Strategy #4: Exploit
Not all media companies view the publisher-platform relationship antagonistically. On that basis, why not exploit them for what they do so well – which is getting more content in front of more people? Facebook, after all, still has by far the largest user base of any social media platform, so publishers with large audiences can still claim a slice of the pie.
“Organic traffic from social media is very much still alive and kicking,” Echobox’s Senior Content Manager, Ashley Kibler, told FIPP recently. According to Echobox’s research, Facebook continues to drive the lion’s share of social referral traffic: in 2020, over 13 per cent of all traffic to news publishers’ sites came from the platform, even after the platform’s highly publicised algorithm change in 2018.

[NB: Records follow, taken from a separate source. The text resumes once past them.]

(** The ways the [try] block can go, read off [bundleSteps] call by call:
    started with history [h], it completes as [r] after the calls [evs].
    Each constructor is one exit of the block: one of the first four calls
    throws, or all four return and the block completes as [saveAssets]
    does ([return await saveAssets(...)]). *)
Inductive BodyOutcome (args : CommandLineArgs.t) (output : OutputWriter)
    (server : Server) (h : History) :
    Completion Result -> list Event -> Prop :=
| build_throws e :
    build output h server (requestOpts args) = Throw e ->
    BodyOutcome args output server h (Throw e)
      [OutputBuild server (requestOpts args)]
| mkdir_throws bundle e :
    let dir := path_dirname w (CommandLineArgs.bundleOutput args) in
    let e1 := OutputBuild server (requestOpts args) in
    let e2 := MkdirSync dir mkdirOptions in
    build output h server (requestOpts args) = Normal bundle ->
    fs_mkdirSync w (h ++ [e1]) dir mkdirOptions = Throw e ->
    BodyOutcome args output server h (Throw e) [e1; e2]
| save_throws bundle e :
    let dir := path_dirname w (CommandLineArgs.bundleOutput args) in
    let e1 := OutputBuild server (requestOpts args) in
    let e2 := MkdirSync dir mkdirOptions in
    let e3 := OutputSave bundle args in
    build output h server (requestOpts args) = Normal bundle ->
    fs_mkdirSync w (h ++ [e1]) dir mkdirOptions = Normal tt ->
    save output (h ++ [e1; e2]) bundle args = Throw e ->
    BodyOutcome args output server h (Throw e) [e1; e2; e3]
| getAssets_throws bundle e :
    let dir := path_dirname w (CommandLineArgs.bundleOutput args) in
    let e1 := OutputBuild server (requestOpts args) in
    let e2 := MkdirSync dir mkdirOptions in
    let e3 := OutputSave bundle args in
    let e4 := GetAssets server (assetsOptions (requestOpts args)) in
    build output h server (requestOpts args) = Normal bundle ->
    fs_mkdirSync w (h ++ [e1]) dir mkdirOptions = Normal tt ->
    save output (h ++ [e1; e2]) bundle args = Normal tt ->
    Server_getAssets w (h ++ [e1; e2; e3]) server
      (assetsOptions (requestOpts args)) = Throw e ->
    BodyOutcome args output server h (Throw e) [e1; e2; e3; e4]
| saveAssets_completes bundle assets r :
    let dir := path_dirname w (CommandLineArgs.bundleOutput args) in
    let e1 := OutputBuild server (requestOpts args) in
    let e2 := MkdirSync dir mkdirOptions in
    let e3 := OutputSave bundle args in
    let e4 := GetAssets server (assetsOptions (requestOpts args)) in
    let e5 := SaveAssets assets (CommandLineArgs.platform args)
                (CommandLineArgs.assetsDest args)
                (CommandLineArgs.assetCatalogDest args) in
    build output h server (requestOpts args) = Normal bundle ->
    fs_mkdirSync w (h ++ [e1]) dir mkdirOptions = Normal tt ->
    save output (h ++ [e1; e2]) bundle args = Normal tt ->
    Server_getAssets w (h ++ [e1; e2; e3]) server
      (assetsOptions (requestOpts args)) = Normal assets ->
    saveAssets w (h ++ [e1; e2; e3; e4]) assets
      (CommandLineArgs.platform args) (CommandLineArgs.assetsDest args)
      (CommandLineArgs.assetCatalogDest args) = r ->
    BodyOutcome args output server h r [e1; e2; e3; e4; e5].

End Orchestrator.

Arguments LoggerError {Server Bundle Assets} msg.
Arguments LoggerInfo {Server Bundle Assets} msg.
Arguments SetEnv {Server Bundle Assets} key value.
Arguments NewServer {Server Bundle Assets} config.
Arguments OutputBuild {Server Bundle Assets} server opts.
Arguments MkdirSync {Server Bundle Assets} dir opts.
Arguments OutputSave {Server Bundle Assets} bundle args.
Arguments GetAssets {Server Bundle Assets} server opts.
Arguments SaveAssets {Server Bundle Assets} assets platform
  assetsDest assetCatalogDest.
Arguments ServerEnd {Server Bundle Assets} server.
Arguments build {Server Bundle Assets} o h server opts.
Arguments save {Server Bundle Assets} o h bundle args.
Arguments chalk_bold {Server Bundle Assets Result} w s.
Arguments path_basename {Server Bundle Assets Result} w s.
Arguments path_dirname {Server Bundle Assets Result} w s.
Arguments outputBundle {Server Bundle Assets Result} w.
Arguments DEFAULT_BUNDLE_OPTIONS {Server Bundle Assets Result} w.
Arguments Server_new {Server Bundle Assets Result} w h config.
Arguments Server_getAssets {Server Bundle Assets Result} w h server opts.
Arguments Server_end {Server Bundle Assets Result} w h server.
Arguments fs_mkdirSync {Server Bundle Assets Result} w h dir opts.
Arguments saveAssets {Server Bundle Assets Result} w h assets platform
  assetsDest assetCatalogDest.
Arguments env {Server Bundle Assets} s.
Arguments trace {Server Bundle Assets} s.
Arguments try_finally {Server Bundle Assets A} body fin s.
Arguments invalid_platform_message {Server Bundle Assets Result} w platform.
Arguments available_platforms_message {Server Bundle Assets Result} w platforms.
Arguments requestOpts {Server Bundle Assets Result} w args.
Arguments assetsOptions {Server Bundle Assets Result} w opts.
Arguments bundleSteps {Server Bundle Assets Result} w args output opts server s.
Arguments releaseServer {Server Bundle Assets Result} w server s.
Arguments buildBundleWithConfig {Server Bundle Assets Result} w args config
  output s.
Arguments emitted {Server Bundle Assets} s s'.
Arguments completion_of {Server Bundle Assets Result} w args config output s.
Arguments state_after {Server Bundle Assets Result} w args config output s.
Arguments events_of {Server Bundle Assets Result} w args config output s.
Arguments BodyOutcome {Server Bundle Assets Result} w args output server h.

(** ** The caller: [buildBundle] *)

Module LoadOptions.
(** The options object of lines 36-40, handed to [loadMetroConfig]. *)
Record t : Type := mk {
  maxWorkers : option Z;
  resetCache : bool;
  config : option string
}.
End LoadOptions.

Section Loader.

Variables (Server Bundle Assets Result : Type).

(** The CLI context ([Config] of cli-types), only passed along. *)
Variable Ctx : Type.

Variable w : World Server Bundle Assets Result.

(** [loadMetroConfig] lives in [tools/loadMetroConfig], outside this file:
    it is any computation that may read and change the state of the
    process, and returns a Metro config or throws. *)
Variable loadMetroConfig :
  Ctx -> LoadOptions.t -> M Server Bundle Assets ConfigT.t.

#[local] Existing Instance M_bind.

(** Lines 31-43. The default of [output] is taken on entry, so
    [buildBundleWithConfig] always receives a writer. *)
Definition buildBundle (args : CommandLineArgs.t) (ctx : Ctx)
    (output : option (OutputWriter Server Bundle Assets))
    : M Server Bundle Assets Result :=
  let output := default (outputBundle w) output in
  config ← loadMetroConfig ctx
             {| LoadOptions.maxWorkers := CommandLineArgs.maxWorkers args;
                LoadOptions.resetCache := CommandLineArgs.resetCache args;
                LoadOptions.config := CommandLineArgs.config args |};
  buildBundleWithConfig w args config (Some output).

End Loader.

Arguments buildBundle {Server Bundle Assets Result Ctx} w loadMetroConfig
  args ctx output s.

(** ** The kinds of calls *)

(** An event without its arguments: which collaborator was called. *)
Inductive Call : Type :=
| CallLoggerError
| CallLoggerInfo
| CallSetEnv
| CallNewServer
| CallOutputBuild
| CallMkdirSync
| CallOutputSave
| CallGetAssets
| CallSaveAssets
| CallServerEnd.

Definition call_of {Server Bundle Assets : Type}
    (ev : Event Server Bundle Assets) : Call :=
  match ev with
  | LoggerError _ => CallLoggerError
  | LoggerInfo _ => CallLoggerInfo
  | SetEnv _ _ => CallSetEnv
  | NewServer _ => CallNewServer
  | OutputBuild _ _ => CallOutputBuild
  | MkdirSync _ _ => CallMkdirSync
  | OutputSave _ _ => CallOutputSave
  | GetAssets _ _ => CallGetAssets
  | SaveAssets _ _ _ _ => CallSaveAssets
  | ServerEnd _ => CallServerEnd
  end.

(** The calls of the [try] block, in the order of lines 93-114. *)
Definition tryBlockCalls : list Call :=
  [CallOutputBuild; CallMkdirSync; CallOutputSave; CallGetAssets;
   CallSaveAssets].

(** ** A sample world

    A concrete instance of the collaborators, used to run the program: the
    POSIX flavour of Node's [path], [chalk.bold] as chalk 4 renders it with
    colours on, sessions, bundles, assets and results as numbers, and one step
    chosen to throw. *)

Module Sample.

Definition slash : ascii := ascii_of_nat 47.

Definition is_slash (c : ascii) : bool := Ascii.eqb c slash.

Definition not_slash (c : ascii) : bool := negb (is_slash c).

Fixpoint drop_while (p : ascii -> bool) (l : list ascii) : list ascii :=
  match l with
  | [] => []
  | c :: l' => if p c then drop_while p l' else l
  end.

On the other hand, smaller publishers or those with a specific objection to Facebook, like New Zealand’s Stuff, may decide it isn’t worth the effort of posting there, since most of the ad revenue goes to Facebook.
“We stopped advertising with Facebook in March 2019, and I have to say that specific action of not paying Facebook had zero effect on our traffic or any other metrics,” Stuff CEO Sinead Boucher said earlier this year. “And so that in-turn led us to the feeling that we should perhaps think more about what our relationship is more generally with these big platforms, versus making our own decisions for ourselves and avoiding the cycle of chasing social audiences.”
Remember, no one is saying that Big Tech needs protecting
Ultimately, the momentum may now be swinging in publishers’ favour, especially after 18 months of unprecedented global crisis. As we’ve widely reported here at FIPP, the “pandemic bounce” saw a terrific boost for the media industry at large, with subscriptions and readership skyrocketing as the public clamoured for information they could trust.
What’s more, “Beyond the increasingly frequent content deals, consider this: Big Tech has no friends,” writes John Wilpers in the conclusion to Big Tech and You. “You’d be hard pressed to name one legislator or regulator anywhere in the world on the side of Big Tech. You don’t see laws being passed to protect Big Tech, right?” Onwards and upwards.